Do you mean a binary tree which uses an ascii string as the sort key?
regards,
-Brent
Or do you mean as in a "tree-view" in textual format?
Here's something I have lying around (in perl/modem-line-noise :bdg)
#@_[0] = hash ref (sub-tree)
#@_[1] = current indenting string
sub prin {
my $h = @_[0];
my $s = @_[1];
my @k = sort keys %{$h};
if (@k > 0) {
if (@k > $maxkids) {
$maxkids = @k;
}
foreach my $p (@k) {
my $ns = ($p eq $k[$#k])?" ":" | ";
print("$s +-- $p\n");
prin($h->{$p},($s.$ns));
}
}
}
I did a Google search on 'Character Tree', this is what came up first.
(http://graphics.samsclub.com/images/products/0009114178030_LG.jpg)
:lol
(And nothing related to programming).
Its a character based tree that is a normal binary tree using a 3 member structure something like,
CTREE STRUCT
left dd ?
right dd ?
value dd ?
CTREE ENDS
The "value" member is multipurpose, can either store the character or if its the end of the word, it stores a pointer to whatever you wish to associate with the word. Its standard node / leaf layout with the leaf holding the pointer while the nodes hold characters.
I have got the recursion going and have rudimentary memory handling working but its useful to look at how its ben done before because its been many years since I have coded a binary tree and I am very rusty in the area. I want to be able to try this technique out against a hash table for words and while I thnk the hash table is probably faster, a binary tree is probably more flexible with unknown word counts which may end up very large.

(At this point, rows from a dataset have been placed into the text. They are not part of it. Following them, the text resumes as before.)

(** X14.  [set_budget] keeps one row per user: a table without two rows of
    one user stays so; saving for a user who has a budget replaces it
    without adding a row, and a second save overwrites the first. *)
Theorem set_budget_one_row_per_user (budgets : list budget_row) (uid : Z)
    (a b : Q) :
  (NoDup (map budget_user budgets) ->
   NoDup (map budget_user (set_budget budgets uid a)))
  /\ (get_budget budgets uid <> None ->
      List.length (set_budget budgets uid a) = List.length budgets)
  /\ set_budget (set_budget budgets uid a) uid b = set_budget budgets uid b.
Proof.
  unfold get_budget, set_budget. split; [|split].
  - intro N. destruct (find (for_user uid) budgets) eqn:F.
    + now rewrite map_budget_users.
    + rewrite map_app. simpl.
      apply NoDup_app; [exact N | |].
      * constructor; [intros [] | constructor].
      * intros x Hx [<-|[]]. apply in_map_iff in Hx.
        destruct Hx as (r & E & Hr).
        apply (find_none _ _ F) in Hr. unfold for_user in Hr.
        apply Z.eqb_neq in Hr. congruence.
  - destruct (find (for_user uid) budgets); [|congruence].
    intros _. apply length_map.
  - destruct (find (for_user uid) budgets) as [cur|] eqn:F.
    + rewrite find_map_budget, F. rewrite map_map. apply map_ext.
      intro r. unfold for_user.
      destruct (Z.eqb_spec (budget_user r) uid); simpl.
      * now rewrite Z.eqb_refl.
      * destruct (Z.eqb_spec (budget_user r) uid); [contradiction|reflexivity].
    + rewrite find_app_budget, F. unfold for_user at 1. simpl.
      rewrite Z.eqb_refl. rewrite map_app. simpl.
      unfold for_user at 2. simpl. rewrite Z.eqb_refl.
      f_equal. rewrite <- (map_id budgets) at 2. apply map_ext_in.
      intros r Hr. apply (find_none _ _ F) in Hr. now rewrite Hr.
Qed.

(** ** Users *)

Lemma existsb_find (A : Type) (p : A -> bool) (l : list A) :
  existsb p l = match find p l with Some _ => true | None => false end.
Proof.
  induction l as [|x l IH]; simpl; [reflexivity|].
  destruct (p x); [reflexivity | exact IH].
Qed.

Lemma find_app_last (A : Type) (p : A -> bool) (l : list A) (x : A) :
  find p (l ++ [x])
  = match find p l with
    | Some y => Some y
    | None => if p x then Some x else None
    end.
Proof.
  induction l as [|y l IH]; simpl; [reflexivity|].
  destruct (p y); [reflexivity | exact IH].
Qed.

Lemma id_lt_next_id (users : list user) (u : user) :
  In u users -> (id u < next_id users)%Z.
Proof.
  unfold next_id. induction users as [|x users IH]; [intros []|].
  cbn [map fold_right]. intros [->|H]; [lia|]. specialize (IH H). lia.
Qed.

Lemma get_user_fresh (users : list user) (name display : string) (i : Z) :
  get_user users name = None ->
  get_user (users ++ [mkUser i name display]) name
  = Some (mkUser i name display).
Proof.
  unfold get_user. intro G. rewrite find_app_last, G. cbn [username].
  now rewrite String.eqb_refl.
Qed.

Lemma add_user_fresh (users : list user) (name : string)
    (display : option string) :
  get_user users name = None ->
  add_user users name display
  = (users ++ [mkUser (next_id users) name (or_else display name)],
     Some (mkUser (next_id users) name (or_else display name))).
Proof.
  intro G. unfold add_user. rewrite existsb_find.
  unfold get_user in G. rewrite G.
  now rewrite get_user_fresh.
Qed.

Lemma add_user_known (users : list user) (name : string)
    (display : option string) (row : user) :
  get_user users name = Some row ->
  add_user users name display = (users, Some row).
Proof.
  intro G. unfold add_user. rewrite existsb_find.
  pose proof G as G'. unfold get_user in G'. rewrite G'. now rewrite G.
Qed.

Lemma get_user_name (users : list user) (name : string) (row : user) :
  get_user users name = Some row -> username row = name.
Proof.
  unfold get_user. intro G. apply find_some in G. destruct G as [_ G].
  now apply String.eqb_eq.
Qed.

(** X15.  [add_user] always hands back a row of the given username.  When
    the username exists, the table and that row stay as they are (the
    display name is not overwritten); otherwise one row is appended, with a
    fresh id and with the username as display name when none, or an empty
    one, is given.  Rows of other usernames are found as before. *)
Theorem add_user_get_user (users : list user) (name : string)
    (display : option string) :
  (exists row,
     snd (add_user users name display) = Some row
     /\ username row = name
     /\ get_user (fst (add_user users name display)) name = Some row)
  /\ (forall row, get_user users name = Some row ->
      add_user users name display = (users, Some row))
  /\ (get_user users name = None ->
      add_user users name display
      = (users ++ [mkUser (next_id users) name (or_else display name)],
         Some (mkUser (next_id users) name (or_else display name))))
  /\ (forall other, other <> name ->
      get_user (fst (add_user users name display)) other
      = get_user users other).
Proof.
  destruct (get_user users name) as [row|] eqn:G.
  - rewrite (add_user_known users name display row G). cbn [fst snd].
    split; [|split; [|split]].
    + exists row. split; [reflexivity|].
      split; [exact (get_user_name _ _ _ G) | exact G].
    + intros row' E. now inversion E.
    + discriminate.
    + reflexivity.
  - rewrite (add_user_fresh users name display G). cbn [fst snd].
    split; [|split; [|split]].
    + eexists. split; [reflexivity|]. split; [reflexivity|].
      now apply get_user_fresh.
    + discriminate.
    + reflexivity.
    + intros other N. unfold get_user. rewrite find_app_last. cbn [username].
      destruct (find (fun u => String.eqb (username u) other) users);
        [reflexivity|].
      destruct (String.eqb_spec name other); [congruence | reflexivity].
Qed.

This is the logic I am after.
mov
movs
movsb
movsd
movsw
movsx
movzx
m
|
o
|
v
|
z---s-------------------0
| | |
x x---w---d---b---0 [7]
| | | | | |
0 0 0 0 0 [6]
| | | | |
[1] [2] [3] [4] [5]
1 = movzx
2 = movsx
3 = movsw
4 = movsd
5 = movsb
6 = movs
7 = mov
These have been loaded in reverse order (longer first) so that the zero terminator is among the characters to test. The number in [3] square brackets is a location for a DWORD pointer.
Hi!
In my language (hungarian) this theory is called "word-tree". According to a book on algos, the english name for them is trie created from the word retrieval. These trees are used for storing and retrieving strings/words.
Here is the theory:
- we have a set of symbols S (alphabet) containing all the characters that are used for creating words.
- words are finite long sequences of members of S, the set of these words is marked with S*.
- a sorting is needed, in case of words of natural languages the sorting is lexicographic (follows the alphabetic order).
- a special stop symbol is used to indicate the end of the words, this symbol is the last one in the sorting order.
- a node in the tree is either NULL or stores pointers to other nodes. The maximum number of the pointers is |S|+1. So the "biggest" node would contain pointers to all those nodes which hold different characters plus the stop symbol.(example: the alphabet is {a,b,c}, the max number of pointers is then 3+1) This means the trie is not a binary tree!
- words can be retrieved by getting the node of the first character and then simply walking along the branches.
My book states that the trie implemented with arrays is a very efficient lookup for words.
Here's a figure for Hutch's words:
(http://members.chello.hu/nemeth.gabor1/trie.gif)
If every node was stored in arrays, the arrays hold the pointers to other arrays (nodes).
In the case shown on the figure this means we have 17 nodes in total
- one 5 long array (node s)
- one 3 long array (node v)
- fifteen 1 long array, seven containing no pointers, just the eos symbal.
I believe there could be many simplifications and optimizations made...
I hope, I could give some ideas or infos.
ps: Writing this post made me keen on implementing a trie building and look up algo. :P
Greets, Gábor
Quote from: hutch-- on March 22, 2005, 07:56:34 AM
This is the logic I am after.
...
Well why didn't you say so :bdg
You might want to look into Finite State Recognisers, which are designed for exactly that. Although they're table-based, so you do get a certain amount of wastage depending on the dictionary.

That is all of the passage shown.